(* ===== verification/SubscriptionTerms.v ===== *)
(** * Terms of subscriptions

    What renewals, assignments, adjustments and revocations of
    [service/subscription_service.go] do to the table: their effect on a store
    that answers, and what holds whatever faults they meet. *)

From S2P Require Import Prelude Float64 Errors Subscription SubscriptionRepo SubscriptionService.

(** ** Lemmas *)

Section Facts.
Context {num : Numeric} (zoneOffset : time -> duration).
Implicit Types (t : table) (row : UserSubscription Z) (sub : UserSubscription float64).

Lemma faithful_updateLockedTerm id days notes sem now : faithful (updateLockedTerm zoneOffset id days notes sem now).
Proof.
  apply faithful_bind_ok; [apply faithful_wrapErr, faithful_get|intros sub]. apply faithful_if; [apply faithful_ret|].
  cbv zeta. apply faithful_if.
  - apply faithful_bind_ok; auto with gateway.
  - apply faithful_bind_ok; [apply faithful_wrapErr, faithful_updateOneID|intros _].
    apply faithful_bind_ok; [|intros _]; (apply faithful_if; [apply faithful_wrapErr, faithful_updateOneID|apply faithful_ret]).
Qed.
(** A transaction takes effect as a whole or not at all. *)
Lemma transaction_atomic (fn : ST (table * list fault) (result goerror unit)) t fs r t' fs' :
  faithful fn -> withSubscriptionUpdateTx true fn (t, fs) = (r, (t', fs')) ->
  (r = Ok tt -> fn (t, []) = (Ok tt, (t', []))) /\ (t' = t \/ fn (t, []) = (Ok tt, (t', []))).
Proof.
  intros Hf H. unfold withSubscriptionUpdateTx in H. simpl in H.
  assert (K : forall fs0, (let '(r, (t2, fs2)) := fn (t, fs0) in
    match r with Err e => (Err e, (t, fs2)) | Ok _ => wrapErr "commit transaction" (remote (fun _ => (tt, t2))) (t, fs2) end) = (r, (t', fs')) ->
    (r = Ok tt -> fn (t, []) = (Ok tt, (t', []))) /\ (t' = t \/ fn (t, []) = (Ok tt, (t', [])))).
  { intros fs0 K. destruct (fn (t, fs0)) as [[[]|e] [t2 fs2]] eqn:E; [|simplify_eq; split; [by intros|by left]].
    apply Hf in E. unfold wrapErr in K. rewrite bind_run in K. unfold remote, mret, ST_ret in K.
    destruct fs2 as [|[] fs2]; simpl in K; simplify_eq; (split; [by intros|auto]). }
  destruct fs as [|[] fs1]; simpl in H; [by eapply K..| |]; simplify_eq; (split; [by intros|by left]).
Qed.

(** *** Renewals on a store that answers *)

Lemma otherRows_none t id row :
  table_ok t -> subs t !! id = Some row -> live row = true -> otherRows (sub_key row) id (subs t) = [].
Proof.
  intros Hok Hr Hl. destruct (otherRows _ _ _) as [|[j s] l] eqn:E; [done|]. exfalso.
  assert (Hin : (j, s) ∈ otherRows (sub_key row) id (subs t)) by (rewrite E; left).
  apply elem_of_map_to_list, map_lookup_filter_Some in Hin as (Hj & Hne & Hk & Hd). simpl in *.
  apply Hne. apply (ok_unique _ Hok j id s row); auto. by apply live_None.
Qed.
(** An update to a row in range that shares its key with no other live row. *)
Lemma updateOne_free t id f row row' :
  subs t !! id = Some row -> { f row with UpdatedAt := clock t } = row' -> amountsFit row' = true ->
  otherRows (sub_key row') id (subs t) = [] ->
  stmt_updateOne id f t = (Ok row', { t with subs := <[id := row']> (subs t) }).
Proof.
  intros Hr Hrow Ha Ho. unfold stmt_updateOne. rewrite Hr. cbv zeta. rewrite Hrow, Ha, Ho, bool_decide_true by done.
  cbn [negb]. by rewrite andb_false_r.
Qed.
(** In particular one that keeps the key. *)
Lemma updateOne_run t id f row :
  table_ok t -> subs t !! id = Some row -> live row = true -> sub_key (f row) = sub_key row -> amountsFit (f row) = true ->
  stmt_updateOne id f t =
  (Ok { f row with UpdatedAt := clock t }, { t with subs := <[id := { f row with UpdatedAt := clock t }]> (subs t) }).
Proof.
  intros Hok Hr Hl Hk Ha. apply (updateOne_free t id f row); [exact Hr|done|exact Ha|].
  transitivity (otherRows (sub_key row) id (subs t)); [by rewrite <- Hk|by apply otherRows_none].
Qed.
(** A table in which only the row [id] changed. *)
Definition changed (id : Z) (row' : UserSubscription Z) t t' : Prop :=
  exists u, subs t' = <[id := { row' with UpdatedAt := u }]> (subs t) /\ nextID t' = nextID t /\ groups t' = groups t /\ clock t' = clock t.
Lemma updateOneID_run t id f row :
  table_ok t -> subs t !! id = Some row -> live row = true -> sub_ID (f row) = sub_ID row ->
  sub_key (f row) = sub_key row -> amountsFit (f row) = true ->
  exists t', updateOneID id f (t, []) = (Ok tt, (t', [])) /\ table_ok t' /\ changed id (f row) t t'.
Proof.
  intros Hok Hr Hl Hi Hk Ha. eexists. split; [|split].
  - unfold updateOneID. erewrite bind_ok_ok by (apply call_ok; by apply updateOne_run). done.
  - eapply table_ok_put; [done|exact Hr|exact Hi|]. intros _. by left.
  - by exists (clock t).
Qed.

(** What a renewal makes of a row. *)
Definition renewalOf (days : Z) (notes : string) (now : time) row : UserSubscription Z :=
  let expired := ExpiresAt row <=? now in
  { row with
      StartsAt := if expired then now else StartsAt row;
      ExpiresAt := capExpiry (AddDays zoneOffset (if expired then now else ExpiresAt row) days);
      sub_Status := SubscriptionStatusActive;
      DailyWindowStart := if expired then Some (StartOfDay zoneOffset now) else DailyWindowStart row;
      WeeklyWindowStart := if expired then Some now else WeeklyWindowStart row;
      MonthlyWindowStart := if expired then Some now else MonthlyWindowStart row;
      DailyUsageUSD := if expired then 0 else DailyUsageUSD row;
      WeeklyUsageUSD := if expired then 0 else WeeklyUsageUSD row;
      MonthlyUsageUSD := if expired then 0 else MonthlyUsageUSD row;
      Notes := appendSubscriptionNotes (Notes row) notes }.

Lemma orKeep_id {A} (o : option A) : orKeep o o = o.
Proof. by destruct o. Qed.
Lemma updateRow_renewed days notes now row :
  (ExpiresAt row <=? now) = true ->
  updateRow (renewedSubscriptionTerm zoneOffset (mapAmounts fromNumeric row) notes now (capExpiry (AddDays zoneOffset now days))) row =
  { renewalOf days notes now row with UpdatedAt := UpdatedAt row }.
Proof.
  intros He. unfold updateRow, renewalOf, renewedSubscriptionTerm, mapAmounts. rewrite He. destruct row. simpl.
  by rewrite toNumeric_zero, orKeep_id.
Qed.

» **Exercise objective**:
Find the line containing "intros He. unfold", then output it and every line after it to the end of the data, exactly.

» **Exercise solution**:
  intros He. unfold updateRow, renewalOf, renewedSubscriptionTerm, mapAmounts. rewrite He. destruct row. simpl.
  by rewrite toNumeric_zero, orKeep_id.
Qed.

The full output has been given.